- The problem
Consider the entries given below. Count the lines that include "each" and give only the count.

Data shown section start

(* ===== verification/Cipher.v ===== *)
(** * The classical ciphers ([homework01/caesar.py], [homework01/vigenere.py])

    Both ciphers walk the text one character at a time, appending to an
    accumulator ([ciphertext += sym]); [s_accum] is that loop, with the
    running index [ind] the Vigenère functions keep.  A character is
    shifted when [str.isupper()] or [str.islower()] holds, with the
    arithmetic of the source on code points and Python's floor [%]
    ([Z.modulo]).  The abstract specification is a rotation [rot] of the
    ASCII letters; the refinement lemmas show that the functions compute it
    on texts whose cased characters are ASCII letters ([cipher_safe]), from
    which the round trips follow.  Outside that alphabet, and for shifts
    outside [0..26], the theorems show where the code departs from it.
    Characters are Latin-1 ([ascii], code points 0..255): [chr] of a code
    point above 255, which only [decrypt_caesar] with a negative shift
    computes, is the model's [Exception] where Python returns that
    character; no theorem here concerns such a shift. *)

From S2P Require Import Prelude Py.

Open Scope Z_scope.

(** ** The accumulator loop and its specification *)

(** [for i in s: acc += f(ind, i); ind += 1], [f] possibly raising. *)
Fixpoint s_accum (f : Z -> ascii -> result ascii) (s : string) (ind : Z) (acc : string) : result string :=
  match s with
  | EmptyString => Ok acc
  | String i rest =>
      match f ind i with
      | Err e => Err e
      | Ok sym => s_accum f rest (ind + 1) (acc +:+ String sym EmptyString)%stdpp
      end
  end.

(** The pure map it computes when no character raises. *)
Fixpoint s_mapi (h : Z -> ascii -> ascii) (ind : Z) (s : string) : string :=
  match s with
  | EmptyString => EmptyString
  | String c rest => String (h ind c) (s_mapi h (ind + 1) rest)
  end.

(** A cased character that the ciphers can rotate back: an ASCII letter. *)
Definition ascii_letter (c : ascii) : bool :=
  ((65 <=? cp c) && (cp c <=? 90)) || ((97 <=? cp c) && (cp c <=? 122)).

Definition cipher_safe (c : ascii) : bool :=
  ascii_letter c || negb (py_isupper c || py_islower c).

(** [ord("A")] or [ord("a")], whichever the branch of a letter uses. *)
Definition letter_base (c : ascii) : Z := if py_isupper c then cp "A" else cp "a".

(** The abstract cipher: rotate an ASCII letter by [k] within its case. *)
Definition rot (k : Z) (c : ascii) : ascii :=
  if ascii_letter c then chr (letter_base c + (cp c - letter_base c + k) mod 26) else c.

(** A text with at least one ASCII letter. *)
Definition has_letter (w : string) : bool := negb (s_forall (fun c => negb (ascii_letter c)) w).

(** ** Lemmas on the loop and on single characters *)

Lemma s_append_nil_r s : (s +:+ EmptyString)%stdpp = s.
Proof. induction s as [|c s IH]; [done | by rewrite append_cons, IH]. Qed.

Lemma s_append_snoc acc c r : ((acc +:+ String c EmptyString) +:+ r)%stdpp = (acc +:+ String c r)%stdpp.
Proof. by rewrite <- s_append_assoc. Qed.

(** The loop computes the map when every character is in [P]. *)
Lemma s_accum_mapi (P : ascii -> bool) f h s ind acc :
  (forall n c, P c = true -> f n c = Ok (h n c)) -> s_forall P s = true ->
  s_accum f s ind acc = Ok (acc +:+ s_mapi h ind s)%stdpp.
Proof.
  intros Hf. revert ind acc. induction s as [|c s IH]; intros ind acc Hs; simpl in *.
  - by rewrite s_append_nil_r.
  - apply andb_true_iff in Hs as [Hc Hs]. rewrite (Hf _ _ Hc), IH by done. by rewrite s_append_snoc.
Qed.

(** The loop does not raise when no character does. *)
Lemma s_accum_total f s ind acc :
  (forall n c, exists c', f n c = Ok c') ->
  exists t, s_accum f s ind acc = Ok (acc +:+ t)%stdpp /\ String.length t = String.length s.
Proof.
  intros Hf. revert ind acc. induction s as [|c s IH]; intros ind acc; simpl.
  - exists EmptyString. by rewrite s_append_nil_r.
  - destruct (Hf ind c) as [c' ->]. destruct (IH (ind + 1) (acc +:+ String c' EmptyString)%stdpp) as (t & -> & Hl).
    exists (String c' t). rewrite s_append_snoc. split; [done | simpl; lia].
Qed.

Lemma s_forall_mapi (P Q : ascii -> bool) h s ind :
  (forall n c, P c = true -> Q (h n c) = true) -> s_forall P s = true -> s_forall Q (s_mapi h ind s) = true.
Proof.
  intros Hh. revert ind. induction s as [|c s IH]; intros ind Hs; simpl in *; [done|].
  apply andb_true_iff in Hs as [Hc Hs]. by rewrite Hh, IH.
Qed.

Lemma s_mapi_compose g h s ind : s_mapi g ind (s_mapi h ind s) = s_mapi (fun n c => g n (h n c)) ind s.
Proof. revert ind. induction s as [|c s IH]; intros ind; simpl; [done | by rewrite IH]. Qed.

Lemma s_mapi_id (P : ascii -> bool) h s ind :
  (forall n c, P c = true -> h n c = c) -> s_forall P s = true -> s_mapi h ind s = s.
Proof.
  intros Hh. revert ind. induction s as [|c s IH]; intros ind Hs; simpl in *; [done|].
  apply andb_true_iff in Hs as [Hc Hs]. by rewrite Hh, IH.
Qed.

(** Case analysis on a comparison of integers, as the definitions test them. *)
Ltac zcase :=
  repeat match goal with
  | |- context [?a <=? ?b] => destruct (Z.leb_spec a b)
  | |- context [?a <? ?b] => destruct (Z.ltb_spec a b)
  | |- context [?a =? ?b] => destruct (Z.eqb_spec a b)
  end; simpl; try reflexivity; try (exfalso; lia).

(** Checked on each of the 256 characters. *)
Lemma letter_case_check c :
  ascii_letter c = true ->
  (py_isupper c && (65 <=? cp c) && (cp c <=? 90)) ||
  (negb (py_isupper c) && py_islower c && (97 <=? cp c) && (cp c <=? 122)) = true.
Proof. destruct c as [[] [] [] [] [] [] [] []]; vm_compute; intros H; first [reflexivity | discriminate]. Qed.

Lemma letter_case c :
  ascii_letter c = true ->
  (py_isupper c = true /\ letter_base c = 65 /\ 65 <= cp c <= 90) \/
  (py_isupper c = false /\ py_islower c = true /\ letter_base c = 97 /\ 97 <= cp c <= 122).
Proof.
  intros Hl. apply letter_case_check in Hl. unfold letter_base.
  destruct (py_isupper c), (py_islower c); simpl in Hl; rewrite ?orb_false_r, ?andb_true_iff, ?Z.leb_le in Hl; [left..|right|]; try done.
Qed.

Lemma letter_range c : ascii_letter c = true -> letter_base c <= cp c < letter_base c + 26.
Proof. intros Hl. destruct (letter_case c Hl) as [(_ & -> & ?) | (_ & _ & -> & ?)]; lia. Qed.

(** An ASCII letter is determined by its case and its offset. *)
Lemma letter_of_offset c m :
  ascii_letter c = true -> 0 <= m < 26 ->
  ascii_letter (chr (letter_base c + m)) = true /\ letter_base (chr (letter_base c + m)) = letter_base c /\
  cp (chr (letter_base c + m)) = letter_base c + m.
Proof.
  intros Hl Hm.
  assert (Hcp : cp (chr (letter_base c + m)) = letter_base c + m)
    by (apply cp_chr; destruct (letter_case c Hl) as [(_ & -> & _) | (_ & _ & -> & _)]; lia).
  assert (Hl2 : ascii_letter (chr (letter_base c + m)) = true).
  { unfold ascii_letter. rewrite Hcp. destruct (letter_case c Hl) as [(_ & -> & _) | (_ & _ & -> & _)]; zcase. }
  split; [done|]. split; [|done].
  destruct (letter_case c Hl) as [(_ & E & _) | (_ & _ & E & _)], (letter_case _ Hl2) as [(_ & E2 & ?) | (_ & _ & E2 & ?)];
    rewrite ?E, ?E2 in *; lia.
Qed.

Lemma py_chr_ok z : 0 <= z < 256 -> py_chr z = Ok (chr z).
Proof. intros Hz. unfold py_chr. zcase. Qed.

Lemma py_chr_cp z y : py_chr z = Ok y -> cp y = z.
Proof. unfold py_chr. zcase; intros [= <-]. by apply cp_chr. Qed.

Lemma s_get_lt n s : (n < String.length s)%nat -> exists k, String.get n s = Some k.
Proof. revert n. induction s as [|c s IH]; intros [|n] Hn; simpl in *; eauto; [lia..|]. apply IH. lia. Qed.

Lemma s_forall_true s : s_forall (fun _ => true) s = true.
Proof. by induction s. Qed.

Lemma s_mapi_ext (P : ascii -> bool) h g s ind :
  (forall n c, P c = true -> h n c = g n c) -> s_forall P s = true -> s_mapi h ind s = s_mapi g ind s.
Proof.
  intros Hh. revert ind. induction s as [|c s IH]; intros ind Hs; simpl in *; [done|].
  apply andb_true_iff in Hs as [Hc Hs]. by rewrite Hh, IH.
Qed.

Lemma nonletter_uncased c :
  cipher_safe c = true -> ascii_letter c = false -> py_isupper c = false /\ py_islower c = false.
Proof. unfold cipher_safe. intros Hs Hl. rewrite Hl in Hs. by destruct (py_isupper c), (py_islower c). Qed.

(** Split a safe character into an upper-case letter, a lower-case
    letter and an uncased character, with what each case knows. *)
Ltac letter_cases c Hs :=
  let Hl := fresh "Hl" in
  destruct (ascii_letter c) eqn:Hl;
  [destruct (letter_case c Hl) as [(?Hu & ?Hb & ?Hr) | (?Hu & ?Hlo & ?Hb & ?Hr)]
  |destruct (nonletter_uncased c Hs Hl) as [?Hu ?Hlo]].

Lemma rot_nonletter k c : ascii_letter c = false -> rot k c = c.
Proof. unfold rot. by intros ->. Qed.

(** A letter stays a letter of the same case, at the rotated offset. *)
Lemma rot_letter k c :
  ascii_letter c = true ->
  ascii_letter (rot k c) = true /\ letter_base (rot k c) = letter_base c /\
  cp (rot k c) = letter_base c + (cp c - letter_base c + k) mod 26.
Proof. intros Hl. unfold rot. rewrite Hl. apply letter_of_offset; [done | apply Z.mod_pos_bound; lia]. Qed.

Data shown section end
Data shown section start

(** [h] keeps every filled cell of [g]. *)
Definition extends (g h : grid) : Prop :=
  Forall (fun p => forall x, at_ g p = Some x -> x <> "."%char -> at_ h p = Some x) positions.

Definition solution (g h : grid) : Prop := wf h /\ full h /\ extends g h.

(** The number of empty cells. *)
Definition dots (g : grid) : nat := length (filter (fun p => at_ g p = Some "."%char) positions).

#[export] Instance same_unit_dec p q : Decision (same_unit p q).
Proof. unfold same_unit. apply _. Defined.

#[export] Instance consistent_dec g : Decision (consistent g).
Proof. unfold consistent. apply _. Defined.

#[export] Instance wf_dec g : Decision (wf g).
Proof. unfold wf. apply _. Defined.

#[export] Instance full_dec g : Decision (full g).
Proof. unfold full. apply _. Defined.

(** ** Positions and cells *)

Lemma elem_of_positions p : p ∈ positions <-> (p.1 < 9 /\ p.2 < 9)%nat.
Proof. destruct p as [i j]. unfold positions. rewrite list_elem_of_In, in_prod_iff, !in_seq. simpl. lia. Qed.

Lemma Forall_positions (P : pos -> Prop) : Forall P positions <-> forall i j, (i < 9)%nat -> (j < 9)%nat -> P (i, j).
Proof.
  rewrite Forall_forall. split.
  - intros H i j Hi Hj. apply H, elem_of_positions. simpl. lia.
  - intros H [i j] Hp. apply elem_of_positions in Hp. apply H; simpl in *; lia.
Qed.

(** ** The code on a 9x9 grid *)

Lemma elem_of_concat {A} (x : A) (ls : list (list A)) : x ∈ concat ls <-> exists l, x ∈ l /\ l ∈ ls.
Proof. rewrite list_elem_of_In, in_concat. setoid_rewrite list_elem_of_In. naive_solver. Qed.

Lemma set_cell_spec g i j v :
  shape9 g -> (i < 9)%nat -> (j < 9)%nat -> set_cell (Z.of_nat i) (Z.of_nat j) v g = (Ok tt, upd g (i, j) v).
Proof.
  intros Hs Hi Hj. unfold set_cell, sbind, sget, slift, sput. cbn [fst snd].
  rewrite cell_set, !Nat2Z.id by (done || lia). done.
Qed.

Data shown section end
Data shown section start

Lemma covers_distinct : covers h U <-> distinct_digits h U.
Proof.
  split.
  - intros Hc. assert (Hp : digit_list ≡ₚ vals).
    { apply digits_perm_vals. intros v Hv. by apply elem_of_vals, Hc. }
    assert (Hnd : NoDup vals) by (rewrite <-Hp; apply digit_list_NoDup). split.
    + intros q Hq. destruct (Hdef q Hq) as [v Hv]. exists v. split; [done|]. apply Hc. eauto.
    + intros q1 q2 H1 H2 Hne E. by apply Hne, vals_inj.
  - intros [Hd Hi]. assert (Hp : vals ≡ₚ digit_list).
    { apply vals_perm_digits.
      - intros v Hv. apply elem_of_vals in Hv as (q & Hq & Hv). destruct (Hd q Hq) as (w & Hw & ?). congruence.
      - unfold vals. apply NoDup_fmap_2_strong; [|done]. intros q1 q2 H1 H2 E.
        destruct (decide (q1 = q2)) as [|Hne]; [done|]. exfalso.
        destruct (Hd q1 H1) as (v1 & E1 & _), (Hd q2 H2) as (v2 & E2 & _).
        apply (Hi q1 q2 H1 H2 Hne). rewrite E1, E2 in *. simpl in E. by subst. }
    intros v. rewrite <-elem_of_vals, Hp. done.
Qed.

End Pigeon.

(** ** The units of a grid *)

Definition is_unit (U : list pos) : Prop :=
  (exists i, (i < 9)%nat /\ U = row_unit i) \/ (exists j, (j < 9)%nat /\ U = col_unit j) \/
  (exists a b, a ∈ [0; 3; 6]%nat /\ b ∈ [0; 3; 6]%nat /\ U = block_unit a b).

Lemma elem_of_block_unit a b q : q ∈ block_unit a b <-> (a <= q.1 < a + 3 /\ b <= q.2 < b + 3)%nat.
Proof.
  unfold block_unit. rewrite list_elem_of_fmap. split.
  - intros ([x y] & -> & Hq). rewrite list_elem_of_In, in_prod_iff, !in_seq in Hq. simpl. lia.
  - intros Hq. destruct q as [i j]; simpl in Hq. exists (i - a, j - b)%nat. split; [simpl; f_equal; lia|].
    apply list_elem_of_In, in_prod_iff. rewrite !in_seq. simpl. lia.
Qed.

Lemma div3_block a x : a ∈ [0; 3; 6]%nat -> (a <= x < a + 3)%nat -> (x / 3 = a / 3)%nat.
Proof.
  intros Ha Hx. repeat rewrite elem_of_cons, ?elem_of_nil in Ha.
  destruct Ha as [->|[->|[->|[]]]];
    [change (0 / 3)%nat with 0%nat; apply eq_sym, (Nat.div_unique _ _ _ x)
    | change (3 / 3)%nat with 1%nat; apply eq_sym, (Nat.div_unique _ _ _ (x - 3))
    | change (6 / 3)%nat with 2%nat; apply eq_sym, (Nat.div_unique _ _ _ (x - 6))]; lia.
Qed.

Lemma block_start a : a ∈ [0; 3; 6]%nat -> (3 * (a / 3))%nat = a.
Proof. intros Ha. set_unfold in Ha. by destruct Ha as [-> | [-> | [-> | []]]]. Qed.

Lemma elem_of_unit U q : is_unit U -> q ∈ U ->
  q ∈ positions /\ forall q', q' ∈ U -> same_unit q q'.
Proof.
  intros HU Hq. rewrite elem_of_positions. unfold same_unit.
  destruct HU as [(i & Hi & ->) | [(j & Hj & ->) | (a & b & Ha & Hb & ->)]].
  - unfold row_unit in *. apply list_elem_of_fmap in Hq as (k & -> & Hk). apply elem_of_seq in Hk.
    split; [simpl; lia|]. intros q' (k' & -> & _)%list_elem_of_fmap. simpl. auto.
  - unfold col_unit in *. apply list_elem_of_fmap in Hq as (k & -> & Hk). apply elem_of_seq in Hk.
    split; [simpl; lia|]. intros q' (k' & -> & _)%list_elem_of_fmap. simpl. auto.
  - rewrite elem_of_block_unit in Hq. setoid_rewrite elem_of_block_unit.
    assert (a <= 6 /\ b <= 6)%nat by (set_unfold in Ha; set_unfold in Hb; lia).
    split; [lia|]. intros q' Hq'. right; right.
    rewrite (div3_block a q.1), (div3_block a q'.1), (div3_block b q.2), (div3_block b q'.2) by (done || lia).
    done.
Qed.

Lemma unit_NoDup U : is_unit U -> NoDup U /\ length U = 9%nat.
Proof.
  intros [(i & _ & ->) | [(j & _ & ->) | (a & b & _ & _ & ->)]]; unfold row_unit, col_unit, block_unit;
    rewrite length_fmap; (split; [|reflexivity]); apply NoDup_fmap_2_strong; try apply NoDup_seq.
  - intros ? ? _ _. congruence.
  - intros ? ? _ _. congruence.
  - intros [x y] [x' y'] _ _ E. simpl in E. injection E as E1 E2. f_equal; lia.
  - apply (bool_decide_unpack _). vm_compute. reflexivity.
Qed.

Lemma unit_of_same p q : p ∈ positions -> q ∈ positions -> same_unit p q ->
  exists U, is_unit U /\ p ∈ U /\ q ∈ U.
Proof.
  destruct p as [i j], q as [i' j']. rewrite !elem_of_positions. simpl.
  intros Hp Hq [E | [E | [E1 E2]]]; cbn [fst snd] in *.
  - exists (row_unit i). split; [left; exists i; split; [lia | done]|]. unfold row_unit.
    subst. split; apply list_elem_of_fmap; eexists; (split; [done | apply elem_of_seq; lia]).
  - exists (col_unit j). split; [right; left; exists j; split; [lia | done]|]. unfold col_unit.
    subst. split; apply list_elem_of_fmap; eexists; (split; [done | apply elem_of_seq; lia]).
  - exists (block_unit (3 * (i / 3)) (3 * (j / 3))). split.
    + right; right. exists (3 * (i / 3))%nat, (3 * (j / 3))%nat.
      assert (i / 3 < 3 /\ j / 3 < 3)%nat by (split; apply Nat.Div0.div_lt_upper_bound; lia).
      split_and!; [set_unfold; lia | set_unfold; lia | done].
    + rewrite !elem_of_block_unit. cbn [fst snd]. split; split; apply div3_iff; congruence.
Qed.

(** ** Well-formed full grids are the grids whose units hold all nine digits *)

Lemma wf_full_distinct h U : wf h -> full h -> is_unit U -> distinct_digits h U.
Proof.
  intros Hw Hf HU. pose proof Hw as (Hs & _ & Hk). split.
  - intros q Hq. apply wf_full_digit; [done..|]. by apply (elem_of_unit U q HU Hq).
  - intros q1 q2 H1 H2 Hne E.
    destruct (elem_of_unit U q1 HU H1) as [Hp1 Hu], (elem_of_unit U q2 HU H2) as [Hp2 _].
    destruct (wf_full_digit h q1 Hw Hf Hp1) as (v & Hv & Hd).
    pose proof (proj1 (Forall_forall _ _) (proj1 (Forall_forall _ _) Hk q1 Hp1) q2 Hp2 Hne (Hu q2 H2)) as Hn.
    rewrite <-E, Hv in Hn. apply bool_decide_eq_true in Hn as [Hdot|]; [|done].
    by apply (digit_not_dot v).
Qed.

Data shown section end

- Result of this exercise
2